No último dia do encontro, já com a presença de Francisco, os participantes afirmaram ter consciência da responsabilidade, individual e coletiva, que tinham sobre os ombros e comprometeram-se a gastarem as suas vidas para que a economia, a começar já, seja amiga da paz; cuide da criação e não a use mal; esteja ao serviço da pessoa humana, da família e da vida, respeitosa de cada mulher, homem e criança, dos idosos e especialmente dos mais frágeis e vulneráveis; onde o cuidado substitua a rejeição e a indiferença; não deixa ninguém para trás; reconheça e proteja o trabalho seguro e digno para todos; as finanças sejam amigas e aliadas da economia real e do trabalho; valorize e proteja; contra a pobreza em todas as suas formas, reduz a desigualdade; guiada por uma ética da pessoa humana; crie riqueza para todos; gere alegria e não apenas riqueza[4].
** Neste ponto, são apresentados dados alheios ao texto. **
(* ===== verification/FinalizationCommitSafety.v ===== *)
(** * Correctness of finalization commits

    What the commit of [FinalizationCommit] leaves in the tables, that it is fenced
    and all or nothing, that committing the same attestation again recognises it
    however far its publication has come, and that the publication it queues is one
    the executor of [PublicationExecution] can claim. *)

From Stdlib Require Import ZArith Lia.
From stdpp Require Import sets list strings relations.
From S2P Require Import Prelude.
From S2P Require Import Sql.
From S2P Require Import Interfaces.
From S2P Require Import RuntimeAdapters.
From S2P Require Import StateMetadata.
From S2P Require Import SourceState.
From S2P Require Import ReconciliationJob.
From S2P Require Import ReconciliationJobSafety.
From S2P Require Import ReconciliationManifest.
From S2P Require Import ReconciliationReducer.
From S2P Require Import ReconciliationCommit.
From S2P Require Import ReconciliationCommitSafety.
From S2P Require Import Publication.
From S2P Require Import PublicationState.
From S2P Require Import PublicationSubmission.
From S2P Require Import PublicationExecution.
From S2P Require Import PublicationViews.
From S2P Require Import PublicationHistory.
From S2P Require Import FinalizationState.
From S2P Require Import ReconciliationFinalization.
From S2P Require Import ReconciliationAttestation.
From S2P Require Import FinalizationCommit.

Module FinalSafety.
Import Manifest Reducer Commit CommitSafety Authority PubState FinalState Finalization Attestation FinalCommit.
#[local] Notation string := String.string.
#[local] Existing Instance Job.job_table.

(** ** The progress of a publication, row by row *)

(** A target keeps the columns [publication_targets_guard_update] fixes. *)
Definition same_target_columns (old new : target_row) : bool :=
  bytes_eqb (tg_outbox_id new) (tg_outbox_id old) && (tg_target_ordinal new =? tg_target_ordinal old)
  && String.eqb (tg_relay_id new) (tg_relay_id old) && (tg_required new =? tg_required old).

Lemma same_outbox_iff o o' :
  same_outbox_columns o o' = true ↔
  ob_outbox_id o' = ob_outbox_id o ∧ ob_event_id o' = ob_event_id o ∧
  ob_event_sha256 o' = ob_event_sha256 o ∧ ob_authority_sha256 o' = ob_authority_sha256 o ∧
  ob_target_set_sha256 o' = ob_target_set_sha256 o ∧ ob_target_count o' = ob_target_count o ∧
  ob_required_target_count o' = ob_required_target_count o ∧ ob_max_attempts o' = ob_max_attempts o ∧
  ob_initial_backoff_ms o' = ob_initial_backoff_ms o ∧ ob_maximum_backoff_ms o' = ob_maximum_backoff_ms o ∧
  ob_attempt_deadline_ms o' = ob_attempt_deadline_ms o ∧ ob_created_at_unix_ms o' = ob_created_at_unix_ms o.
Proof.
  unfold same_outbox_columns. rewrite !andb_true_iff, !bytes_eqb_true, !Z.eqb_eq. tauto.
Qed.

Lemma same_target_iff t t' :
  same_target_columns t t' = true ↔
  tg_outbox_id t' = tg_outbox_id t ∧ tg_target_ordinal t' = tg_target_ordinal t ∧
  tg_relay_id t' = tg_relay_id t ∧ tg_required t' = tg_required t.
Proof.
  unfold same_target_columns. rewrite !andb_true_iff, bytes_eqb_true, String.eqb_eq, !Z.eqb_eq. tauto.
Qed.

Definition outbox_kept (o o' : outbox_row) : Prop := same_outbox_columns o o' = true.
Definition target_kept (t t' : target_row) : Prop := same_target_columns t t' = true.

#[local] Instance outbox_kept_preorder : PreOrder outbox_kept.
Proof.
  split; [intros o|intros o1 o2 o3]; unfold outbox_kept; rewrite !same_outbox_iff; naive_solver congruence.
Qed.

#[local] Instance target_kept_preorder : PreOrder target_kept.
Proof.
  split; [intros o|intros o1 o2 o3]; unfold target_kept; rewrite !same_target_iff; naive_solver congruence.
Qed.

Record progress (db db' : publication_db) : Prop := {
  pg_events : events db' = events db;
  pg_outboxes : Forall2 outbox_kept (outboxes db) (outboxes db');
  pg_targets : Forall2 target_kept (PubState.targets db) (PubState.targets db');
}.

#[local] Instance progress_preorder : PreOrder progress.
Proof.
  split.
  - intros db. by split.
  - intros db1 db2 db3 [] []. split; [congruence|by etrans..].
Qed.

Lemma update_rows_Forall2 {row} `{Table row} (R : row → row → Prop) p f rows rows' n :
  (∀ r, R r r) → (∀ r o, row_guard r o = true → R r o) →
  update_rows p f rows = Ok (rows', n) → Forall2 R rows rows'.
Proof.
  intros Hrefl Hg (-> & _ & Hall)%update_rows_Ok. induction Hall as [|r rows Hr _ IH]; simpl; constructor; [|done].
  unfold apply_where. destruct (p r) eqn:Hp; [|done]. apply Hg. by apply Hr.
Qed.

Lemma progress_outboxes db p f rows n :
  update_rows p f (outboxes db) = Ok (rows, n) → progress db (with_outboxes db rows).
Proof.
  intros Hup. split; [done| |by simpl]. eapply update_rows_Forall2; [done| |exact Hup].
  intros r o Hg. simpl in Hg. by to_prop.
Qed.

Lemma progress_targets db p f rows n :
  update_rows p f (PubState.targets db) = Ok (rows, n) → progress db (with_targets db rows).
Proof.
  intros Hup. split; [done|by simpl|]. eapply update_rows_Forall2; [done| |exact Hup].
  intros r o Hg. simpl in Hg. to_prop. unfold target_kept, same_target_columns.
  rewrite !andb_true_iff, !Z.eqb_eq. done.
Qed.

(** Every successful statement of the executor is an insertion of an attempt or an
    update of outboxes or targets. *)
Ltac step_progress :=
  repeat match goal with
  | H : Execution.exec _ = Ok _ |- _ => apply map_err_Ok in H
  | H : (let (_, _) := ?x in _) = Ok _ |- _ => destruct x as [? ?] eqn:?; simpl in H
  | H : and_then _ _ = Ok _ |- _ => apply and_then_Ok in H as (? & ? & H)
  | H : Ok _ = Ok _ |- _ => injection H as H; subst
  end.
As IPSS estão integradas no modelo que, em Portugal, se assumiu designar-se por Economia Social. Todavia, corre riscos de resvalar para a Economia de Mercado. Esse perigo torna-se maior e, já em alguns casos a única distinção é o destino dos excedentes finais que não são propriedade de ninguém, senão da própria instituição. Por isso, é de uma importância vital que os dirigentes entranhem e criem formas de relacionamento com os demais colaboradores para que eles consigam alcançar o mesmo nível que é o de nunca esquecerem a identidade, a missão e os valores da instituição em que estão integrados. O art.º 1, do Decreto-Lei n.º 172-A/2014, condensa em duas palavras todos os princípios, finalidades e resultados da Economia de Francisco. Não são as IPSS portuguesas que, por muito rigorosas que sejam no cumprimento das orientações de Francisco que iriam alterar o modelo económico capitalista em curso. Todavia, já lembrava Santa Madre Teresa de Calcutá que os oceanos são constituídos de pequenas gotas de água e se lhe retirarmos uma, ninguém dará por isso, mas o oceano ficará mais pequeno. Uma das aproximações à Economia de Francisco era repensar-se o modelo de cooperação vigente e colocar nos órgãos sociais das IPSS muitos mais jovens, sobretudo, os que alinham por uma economia diferente. Que vos parece?
Eugénio Fonseca
Presidente da Confederação Portuguesa do Voluntariado
[1] Cfr. https://agencia.ecclesia.pt/portal/assis-2022-jovens-e-papa-francisco-assinam-pacto-por-uma-nova-economia/ , visto em 30.9.22.
[2] Cfr. FRANCISCO. Evangelii Gaudium, 53.